6 · Future Directions
Emerging developments in UK shockwave therapy include:
- Integration with biologics (PRP + shockwave combination protocols)
- AI-assisted treatment planning based on imaging characteristics
- Standardised digital outcome tracking across clinical networks
- Development of UK-specific treatment guidelines by BSEM/FSEM
- Research into novel applications (bone healing, spasticity)
Frequently Asked Questions
Is shockwave therapy painful?
Most patients experience mild to moderate discomfort during treatment, typically rated 4-6/10. This can be managed by adjusting energy levels and using topical anaesthetics when necessary.

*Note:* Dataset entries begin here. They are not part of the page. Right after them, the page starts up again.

(* ===== verification/DlSystem.v ===== *)
(** The contract of the C library's allocator with memory from the system (lib/stdlib/dlmalloc.c): [dlmalloc]
    and [dlfree] as a whole, from the first call on, while the system extends one segment.

    [GrowingMemory] says what is asked of the system: a region is mapped behind the last, or the call fails, and
    the tail of what was mapped can be given back or the call fails. *)
From S2P Require Import Prelude DlBins DlHeap DlTree DlLarge DlFit DlSmall DlFree DlMalloc DlLayout DlCore DlAlloc DlServe DlRequest DlRelease DlInit DlFrame Dlmalloc DlSys DlGrow.

Section system.
Context {W : Type} `{!SystemMemory W}.
Context (gm_addr stack_addr : Z) (Hgm : 0 < gm_addr).
Abbreviation inv := (heap_inv gm_addr).
Abbreviation Y := (cmd (dlsys W)).
Abbreviation one_segment := (one_segment gm_addr).

Lemma chunk_size_fine bytes : 0 <= bytes < MAX_TREE_SIZE - 32 -> 0 <= bytes < MAX_REQUEST /\ chunk_size bytes mod 16 = 0 /\
  MIN_CHUNK_SIZE <= chunk_size bytes < MAX_TREE_SIZE.
Proof.
  intros Hb. change MAX_TREE_SIZE with (2 ^ 40) in *. assert (Hr : 0 <= bytes < MAX_REQUEST) by (change MAX_REQUEST with (2 ^ 64 - 128); lia).
  split; [done|]. unfold chunk_size. rewrite decide_True by lia. destruct (request2size_least bytes Hr) as (Hm & Hmin & _). split; [done|]. split; [done|].
  unfold request2size. rewrite min_chunk_size. case_decide; [lia|]. rewrite pad_request_spec by done. zlia.
Qed.

(** ** Before the first call *)

(** Zeroed memory, or what a failed first call leaves. *)
Record unused (y : dlsys W) : Prop := {
  un_bins : no_bins (gm (hst y));
  un_top : top (gm (hst y)) = 0 /\ topsize (gm (hst y)) = 0;
  un_least : least_addr (gm (hst y)) = 0;
  un_seg : next (DlHeap.seg (gm (hst y))) = 0;
  un_params : mp_magic (mparams y) = 0 \/ ready (mparams y) }.

Definition first_params : malloc_params := mkParams ((Z.lxor stack_addr 0x55555555 .| 8) .& bnot 64 7) malloc_getpagesize DEFAULT_GRANULARITY
  DEFAULT_MMAP_THRESHOLD DEFAULT_TRIM_THRESHOLD (USE_LOCK_BIT .| USE_MMAP_BIT .| USE_NONCONTIGUOUS_BIT).
Definition params_of (p : malloc_params) : malloc_params := if decide (mp_magic p <> 0) then p else first_params.

Lemma first_params_ready : ready first_params.
Proof.
  split; [|by exists 16]. cbn [mp_magic first_params]. intros E. apply (f_equal (fun x => Z.testbit x 3)) in E.
  rewrite Z.land_spec, Z.lor_spec, bnot_testbit, Z.bits_0 in E by lia. change (Z.testbit 8 3) with true in E. change (Z.testbit 7 3) with false in E.
  rewrite orb_true_r in E. done.
Qed.

Lemma unused_init y : unused y -> exists y', ensure_initialization stack_addr y = Ok (tt, y') /\ unused y' /\
  mparams y' = params_of (mparams y) /\ ready (mparams y') /\ os y' = os y /\
  footprint_limit (gm (hst y')) = footprint_limit (gm (hst y)).
Proof.
  intros H. unfold params_of. destruct (decide (mp_magic (mparams y) <> 0)) as [Hm|Hm].
  - exists y. destruct (un_params y H) as [E|Hr]; [by rewrite E in Hm|]. pose proof (initialized_bind stack_addr (fun u => mret u) y Hr) as Hi.
    split; [|done]. unfold ensure_initialization. rewrite param_bind. by rewrite decide_True.
  - eexists. split; [|split].
    + unfold ensure_initialization. rewrite param_bind, decide_False by done. reflexivity.
    + destruct H as [H1 H2 H3 H4 H5]. split; try done. right. apply first_params_ready.
    + split; [done|]. split; [apply first_params_ready|]. done.
Qed.

Lemma malloc_fast_unused bytes s : no_bins (gm s) -> topsize (gm s) = 0 -> 0 <= bytes < MAX_TREE_SIZE - 32 ->
  malloc_fast gm_addr bytes s = Ok (inr (chunk_size bytes), s).
Proof.
  intros (E1 & E2 & _ & E3 & _) E4 Hb. destruct (chunk_size_fine bytes Hb) as (Hr & _ & Hc & _). rewrite min_chunk_size in Hc.
  unfold chunk_size in *. rewrite decide_True in Hc |- * by lia.
  assert (Hlast : use_dv_or_top (request2size bytes) s = Ok (inr (request2size bytes), s)).
  { unfold use_dv_or_top. rewrite !gets_bind, E3, E4. by rewrite !decide_False by lia. }
  unfold malloc_fast. case_decide as Hs.
  - change (if decide (bytes < MIN_REQUEST) then _ else _) with (request2size bytes). unfold malloc_small. rewrite !gets_bind, E1, E3, Z.shiftr_0_l.
    rewrite decide_False by (by intros []). rewrite decide_True by lia. rewrite (decide_False (P := 0 <> 0)) by (by intros []).
    rewrite gets_bind, E2. by rewrite decide_False by (by intros []).
  - rewrite decide_False by lia. unfold request2size in Hlast |- *. rewrite decide_False in Hlast |- * by (change MIN_REQUEST with 23; change MAX_SMALL_REQUEST with 232 in Hs; lia).
    rewrite gets_bind, E2. by rewrite decide_False by (by intros []).
Qed.

(** ** The first region *)
Lemma first_segment_ok y tbase n : unused y -> ready (mparams y) -> 0 < tbase -> tbase mod 16 = 0 -> TOP_FOOT_SIZE < n -> n mod 16 = 0 -> room gm_addr tbase n ->
  exists y', first_segment gm_addr tbase n USE_MMAP_BIT y = Ok (tt, y') /\ one_segment y' tbase [(n - TOP_FOOT_SIZE, Top)] /\
    mparams y' = mparams y /\ os y' = os y /\ topsize (gm (hst y')) = n - TOP_FOOT_SIZE.
Proof.
  intros [H1 H2 H3 H4 _] Hp Hb Hbm Hn Hm (Hr1 & Hr2 & Hr3). rewrite top_foot_size in *. change MAX_TREE_SIZE with (2 ^ 40) in Hr1.
  unfold first_segment. rewrite !param_bind, gm_set_bind. set (y1 := with_hst _ y). 
  assert (Hg1 : no_bins (gm (hst y1)) /\ least_addr (gm (hst y1)) = tbase /\ DlHeap.seg (gm (hst y1)) = mkSegment tbase n 0 USE_MMAP_BIT).
  { unfold y1. cbn [hst with_hst gm set_gm]. rewrite H3. rewrite decide_True by (by left). cbn. by rewrite H4. }
  destruct Hg1 as (Hg1 & Hg2 & Hg3). destruct (init_bins_ok gm_addr Hgm (hst y1)) as (h2 & Hrun2 & Eg2 & _). rewrite (on_heap_bind _ _ _ _ _ Hrun2).
  rewrite top_foot_size, (wrap_small 64 (n - 80)) by (unfold fits; lia).
  destruct (init_top_ok gm_addr (trim_threshold (mparams y)) h2 tbase (n - 80)) as (h3 & Hrun3 & Hi & Eg3); rewrite ?Eg2, ?Hg2; try done; try lia; [zlia| | |].
  { change MAX_TREE_SIZE with (2 ^ 40). lia. }
  { intros x Hx. specialize (Hr3 x (or_introl Hx)). lia. }
  rewrite (on_heap_ok _ (with_hst h2 y1) _ _ Hrun3). eexists. split; [done|]. cbn [hst with_hst mparams os]. split; [|by rewrite Eg3].
  split; rewrite ?top_foot_size; cbn [hst with_hst total fst]; [done| |done|].
  - rewrite Eg3. cbn. rewrite Eg2, Hg3. by replace (n - 80 + 0 + 80) with n by lia.
  - replace (n - 80 + 0 + 80) with n by lia. done.
Qed.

How many sessions are typically needed?
Evidence supports 3-6 sessions at weekly intervals. The ASSERT protocol (UK multicentre trial) found optimal results with 4 sessions for most tendinopathies.[7]
Can shockwave be combined with other treatments?
Yes. Current UK practice often combines shockwave with structured rehabilitation. Some clinics report enhanced outcomes when combining with PRP injections, though high-quality evidence is limited.
What are the contraindications?
Absolute contraindications include pregnancy, malignancy at treatment site, bleeding disorders, and treatment over major nerves/vessels. Relative contraindications include acute inflammation and cortisone injection within 6 weeks.
Why is treatment documentation important?
Comprehensive documentation enables outcome tracking, protocol optimisation, and contributes to the evidence base. Digital diaries facilitate this process while improving patient engagement. View our interactive demo to see how this works in practice.
References
- NICE. Extracorporeal shockwave therapy for refractory Achilles tendinopathy (IPG438). 2013.
- Gerdesmeyer L et al. Current evidence of extracorporeal shock wave therapy. Int J Surg. 2015;24:154-157.
- Moya D et al. The current role of ESWT in musculoskeletal disorders. EFORT Open Rev. 2018;3:54-62.
- UK Sports Medicine Technology Survey. FSEM Annual Report. 2024.
- NHS England. MSK Services Commissioning Guidance. 2023.
- BMUS Guidelines for Musculoskeletal Shockwave Therapy. 2023.
- ASSERT Trial Group. Shockwave for Achilles tendinopathy: UK RCT. BMJ Sports Med. 2024.